● WHAT YOU HAVE TO DO: Each line below is to be written out once more, precisely as given.

● EXERCISE INPUT:
(** X10: once the first 69 names are all in use, the prefix kept of the
    cleaned name is no longer a fixed number of characters: for the counter
    [c >= 70] the slice bound is negative and only the last [c / 10 - 6]
    characters are dropped, so a long name gives a long result. *)
Theorem findCollisionfreeName_after_69 (fuel : nat)
    (input extension : pystr) (existingFilenames : list pystr) :
  (length existingFilenames < fuel)%nat ->
  (forall c, 1 <= c < 70 ->
             candidate (sanitized lower input) extension c
             ∈ existingFilenames) ->
  exists c,
    70 <= c /\
    findCollisionfreeName lower fuel input extension existingFilenames
    = Returns (take (length (sanitized lower input) - Z.to_nat (c / 10 - 6))
                 (sanitized lower input)
                 ++ "~"%char :: str c ++ "."%char :: extension).
Proof.
  intros Hfuel Htaken.
  destruct (first_free_candidate fuel input extension
              existingFilenames Hfuel) as (c & Hc & -> & Hfree & _).
  assert (Hge : 70 <= c).
  { destruct (Z.le_gt_cases 70 c) as [Hle | Hlt]; [exact Hle |].
    exfalso. apply Hfree, Htaken. lia. }
  exists c. split; [exact Hge |]. unfold candidate, slice_to.
  assert (Hpow : 6 - power_of c + 1 = - (c / 10 - 6)).
  { unfold power_of. destruct (Z.ltb_spec c 10); lia. }
  rewrite Hpow.
  destruct (Z.leb_spec 0 (- (c / 10 - 6)));
    [exfalso; Z.div_mod_to_equations; lia |].
  rewrite Z.opp_involutive. reflexivity.
Qed.
(** X11: the name found passes [isAllowedFile] exactly when its extension
    is an allowed one, provided the extension itself has no dot: nothing in
    the base can be taken for the start of the extension. *)
Theorem findCollisionfreeName_allowed (fuel : nat)
    (input extension : pystr) (existingFilenames extensions : list pystr) :
  (length existingFilenames < fuel)%nat ->
  "."%char ∉ extension ->
  exists r,
    findCollisionfreeName lower fuel input extension existingFilenames
    = Returns r /\
    isAllowedFile r extensions = bool_decide (extension ∈ extensions).
Proof.
  intros Hfuel Hdot.
  destruct (first_free_candidate fuel input extension
              existingFilenames Hfuel) as (c & _ & -> & _).
  eexists. split; [reflexivity |].
  rewrite candidate_base. unfold isAllowedFile.
  rewrite (rsplit1_app _ _ _ Hdot).
  rewrite bool_decide_eq_true_2; [reflexivity |].
  apply elem_of_app. right. left.
Qed.

(** X12: [getDosFilename] on a name without any dot raises [ValueError]
    (the split gives one part where two are unpacked), whether or not an
    extension is passed. *)
Theorem getDosFilename_no_dot (fuel : nat) (input : pystr)
    (existingFilenames : list pystr) (extension : option pystr) :
  "."%char ∉ input ->
  getDosFilename lower fuel (Some input) existingFilenames extension
  = Raise ValueError.
Proof.
  intros Hdot. unfold getDosFilename.
  apply rsplit1_None in Hdot. rewrite Hdot. reflexivity.
Qed.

● REPLY:
(** X10: once the first 69 names are all in use, the prefix kept of the
    cleaned name is no longer a fixed number of characters: for the counter
    [c >= 70] the slice bound is negative and only the last [c / 10 - 6]
    characters are dropped, so a long name gives a long result. *)
Theorem findCollisionfreeName_after_69 (fuel : nat)
    (input extension : pystr) (existingFilenames : list pystr) :
  (length existingFilenames < fuel)%nat ->
  (forall c, 1 <= c < 70 ->
             candidate (sanitized lower input) extension c
             ∈ existingFilenames) ->
  exists c,
    70 <= c /\
    findCollisionfreeName lower fuel input extension existingFilenames
    = Returns (take (length (sanitized lower input) - Z.to_nat (c / 10 - 6))
                 (sanitized lower input)
                 ++ "~"%char :: str c ++ "."%char :: extension).
Proof.
  intros Hfuel Htaken.
  destruct (first_free_candidate fuel input extension
              existingFilenames Hfuel) as (c & Hc & -> & Hfree & _).
  assert (Hge : 70 <= c).
  { destruct (Z.le_gt_cases 70 c) as [Hle | Hlt]; [exact Hle |].
    exfalso. apply Hfree, Htaken. lia. }
  exists c. split; [exact Hge |]. unfold candidate, slice_to.
  assert (Hpow : 6 - power_of c + 1 = - (c / 10 - 6)).
  { unfold power_of. destruct (Z.ltb_spec c 10); lia. }
  rewrite Hpow.
  destruct (Z.leb_spec 0 (- (c / 10 - 6)));
    [exfalso; Z.div_mod_to_equations; lia |].
  rewrite Z.opp_involutive. reflexivity.
Qed.
(** X11: the name found passes [isAllowedFile] exactly when its extension
    is an allowed one, provided the extension itself has no dot: nothing in
    the base can be taken for the start of the extension. *)
Theorem findCollisionfreeName_allowed (fuel : nat)
    (input extension : pystr) (existingFilenames extensions : list pystr) :
  (length existingFilenames < fuel)%nat ->
  "."%char ∉ extension ->
  exists r,
    findCollisionfreeName lower fuel input extension existingFilenames
    = Returns r /\
    isAllowedFile r extensions = bool_decide (extension ∈ extensions).
Proof.
  intros Hfuel Hdot.
  destruct (first_free_candidate fuel input extension
              existingFilenames Hfuel) as (c & _ & -> & _).
  eexists. split; [reflexivity |].
  rewrite candidate_base. unfold isAllowedFile.
  rewrite (rsplit1_app _ _ _ Hdot).
  rewrite bool_decide_eq_true_2; [reflexivity |].
  apply elem_of_app. right. left.
Qed.

(** X12: [getDosFilename] on a name without any dot raises [ValueError]
    (the split gives one part where two are unpacked), whether or not an
    extension is passed. *)
Theorem getDosFilename_no_dot (fuel : nat) (input : pystr)
    (existingFilenames : list pystr) (extension : option pystr) :
  "."%char ∉ input ->
  getDosFilename lower fuel (Some input) existingFilenames extension
  = Raise ValueError.
Proof.
  intros Hdot. unfold getDosFilename.
  apply rsplit1_None in Hdot. rewrite Hdot. reflexivity.
Qed.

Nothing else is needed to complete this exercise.